Three keys for adapting to any career change
First, in your work life, assess your transferable skills. For example, if you were a video store manager whose store closed, your skills likely include hiring and staffing, inventory, merchandising, and customer service. Look at what other stable and growing professions and industries use those skills and join their leading association. This enables you to actively make connections with new people in a sector that has more optimism than the one you’re currently in.
If your loved ones are contributing to your negative mindset, sit down with them and have an honest conversation about the current situation and your options for change. For example, if you realize you need to relocate to find a new job, and your spouse does not want to move, show the reality of the situation. You might say, “If we remain here we can’t maintain our lifestyle. We’ll have to downsize to a one-bedroom apartment or move in with family. But if we relocate to this area where jobs in my sector are plentiful, we can maintain our lifestyle, just in a different zip code. What makes the most sense to you?” Be calm and use specifics when you talk. Chances are the loved one will see the necessity for whatever change is needed.
3. Do scenario planning.
Write out detailed scenarios about what can happen if you adapt, if you fail to adapt, and if you somewhat adapt. You need to do all three rather than single point planning, because single point planning can set you up for frustration if the plan doesn’t go exactly as outlined.
This sort of triple scenario planning is based on stress inoculation training, which encourages people to anticipate a negative event and explore how they might deal with it in various ways. Should the negative event actually occur, the person has an idea of what to do to overcome, which makes the negative event less stressful. The scenario planning works a lot like stress inoculation training.
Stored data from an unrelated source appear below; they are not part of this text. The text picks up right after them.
(** * PyGdbRemoteClient: packet codec and stream transport, verified

    A shallow embedding of [gdb_remote_client/utils.py] (the packet codec) and
    [gdb_remote_client/client_base.py] (the buffered, deadline-bounded
    transport) together with the properties the specification states about
    them.

    Python values are modelled as follows.
    - [bytes] is [list byte]; a one-byte slice such as [data[pos:pos+1]] stays
      a list, so the [assert len(c) == 1] of the source are kept.
    - Python slicing [s[lo:hi]] is [Py.slice], with Python's treatment of
      negative and out-of-range bounds.
    - An exception is a value of [exn]; a function that may raise returns
      [result].  A message is kept as the list of its pieces (literal text and
      formatted values) instead of a formatted string.
    - Times ([time.time()], the receive timeout) are Python [float]s, that is
      IEEE 754 binary64 numbers: [spec_float] of the Standard Library with its
      subtraction (rounded to nearest, ties to even) and its comparisons.
    - The socket is a script of what its successive [recv] and [send] calls
      do (deliver bytes, time out, fail), and every socket call is appended
      to a call log (as the mocked socket of the test-suite records them). *)

From Stdlib Require Import String Strings.Byte.
From Stdlib Require Import List ZArith NArith Lia Bool Permutation SpecFloat.
Import ListNotations.

Open Scope byte_scope.
Open Scope nat_scope.

(* ================================================================= *)
(** ** Python primitives *)

Module Py.

Definition bytes := list byte.

(** [b"..."] for printable text. *)
Definition b (s : string) : bytes := list_byte_of_string s.

Definition byte_of_N (n : N) : byte :=
  match Byte.of_N n with Some x => x | None => x00 end.

Definition ord (c : byte) : N := Byte.to_N c.

Fixpoint bytes_eqb (x y : bytes) : bool :=
  match x, y with
  | [], [] => true
  | c :: x', d :: y' => Byte.eqb c d && bytes_eqb x' y'
  | _, _ => false
  end.

(** Normalisation of one slice bound against a sequence of length [n]. *)
Definition clamp (n i : Z) : Z :=
  if (i <? 0)%Z then Z.max (i + n) 0 else Z.min i n.

(** [l[lo:hi]]. *)
Definition slice {A} (l : list A) (lo hi : Z) : list A :=
  let n := Z.of_nat (length l) in
  let lo' := clamp n lo in
  let hi' := clamp n hi in
  firstn (Z.to_nat (hi' - lo')) (skipn (Z.to_nat lo') l).

(** [l[lo:]]. *)
Definition slice_from {A} (l : list A) (lo : Z) : list A :=
  slice l lo (Z.of_nat (length l)).

Fixpoint starts_with (needle hay : bytes) : bool :=
  match needle, hay with
  | [], _ => true
  | c :: needle', d :: hay' => Byte.eqb c d && starts_with needle' hay'
  | _ :: _, [] => false
  end.

(** [needle in hay] for two [bytes] objects: a substring test. *)
Fixpoint bytes_in (needle hay : bytes) : bool :=
  starts_with needle hay
  || match hay with
     | [] => false
     | _ :: hay' => bytes_in needle hay'
     end.

(** [c in hay] for an [int] [c]: an element test. *)
Definition int_in (c : byte) (hay : bytes) : bool :=
  existsb (Byte.eqb c) hay.

(** [c * n] for [bytes] [c]. *)
Definition repeat_bytes (c : bytes) (n : nat) : bytes :=
  concat (repeat c n).

End Py.

Import Py.

(* ================================================================= *)
(** ** Python's [float] *)

(** A [float] is a binary64 number: 53 bits of precision, exponents below
    1024. *)
Definition float := spec_float.

Definition prec : Z := 53.
Definition emax : Z := 1024.

(** [x - y] *)
Definition fsub (x y : float) : float := SFsub prec emax x y.

(** [x < y], [x <= y], [x == y] *)
Definition fltb (x y : float) : bool := SFltb x y.
Definition fleb (x y : float) : bool := SFleb x y.
Definition feqb (x y : float) : bool := SFeqb x y.

(** The float of an integer: [fl 5] is [5.0]. *)
Definition fl (z : Z) : float := binary_normalize prec emax z 0 false.

Arguments fsub : simpl never.
Arguments fltb : simpl never.
Arguments fleb : simpl never.
Arguments feqb : simpl never.
Arguments fl : simpl never.

(** [0.1] and [5.1], as [float.hex] shows them: [0x1.999999999999ap-4] and
    [0x1.4666666666666p+2]. *)
Definition f0_1 : float := S754_finite false 7205759403792794 (-56).
Definition f5_1 : float := S754_finite false 5742089524897382 (-50).

(* ================================================================= *)
(** ** errors.py, and the built-in exceptions the code raises *)

Inductive piece :=
| Lit (text : string)       (* literal message text *)
| Repr (value : bytes)      (* [repr(value)] *)
| Num (value : nat)         (* an integer put in by [format] *)
| Secs (value : float).     (* a duration put in by [format] *)

Definition message := list piece.

Inductive exn :=
| PacketFormatError (msg : message)
| ProtocolError (msg : message)
| RecvTimeoutError (msg : message)
| RuntimeError (msg : message)
| ValueError (msg : message)
| AssertionError
| UnicodeEncodeError
| SocketTimeout             (* [socket.timeout] *)
| SocketError               (* any other error of a socket call *)
| OutOfFuel.
(** [OutOfFuel] is no exception of the program: it is what the model of a
    loop answers when the number of turns it was given does not suffice.  The
    lemmas [decode_loop_fuel], [recv_bytes_loop_fuel] and
    [recv_packet_loop_fuel] show that it never comes out of a function of the
    program. *)

Inductive result (A : Type) :=
| Ok (value : A)
| Raise (e : exn).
For example, if you’ve been laid off and can’t find a new job in your area, you may decide that your best case scenario if you adapt is to find a job you love—one that pays great and offers high satisfaction—albeit in a different part of the country. If you fail to adapt, that scenario may include you moving back in with your parents and working at a minimum wage entry level job that you hate. And if you somewhat adapt, perhaps you find a good paying job in your town, but you’re doing work that doesn’t give you much joy or satisfaction.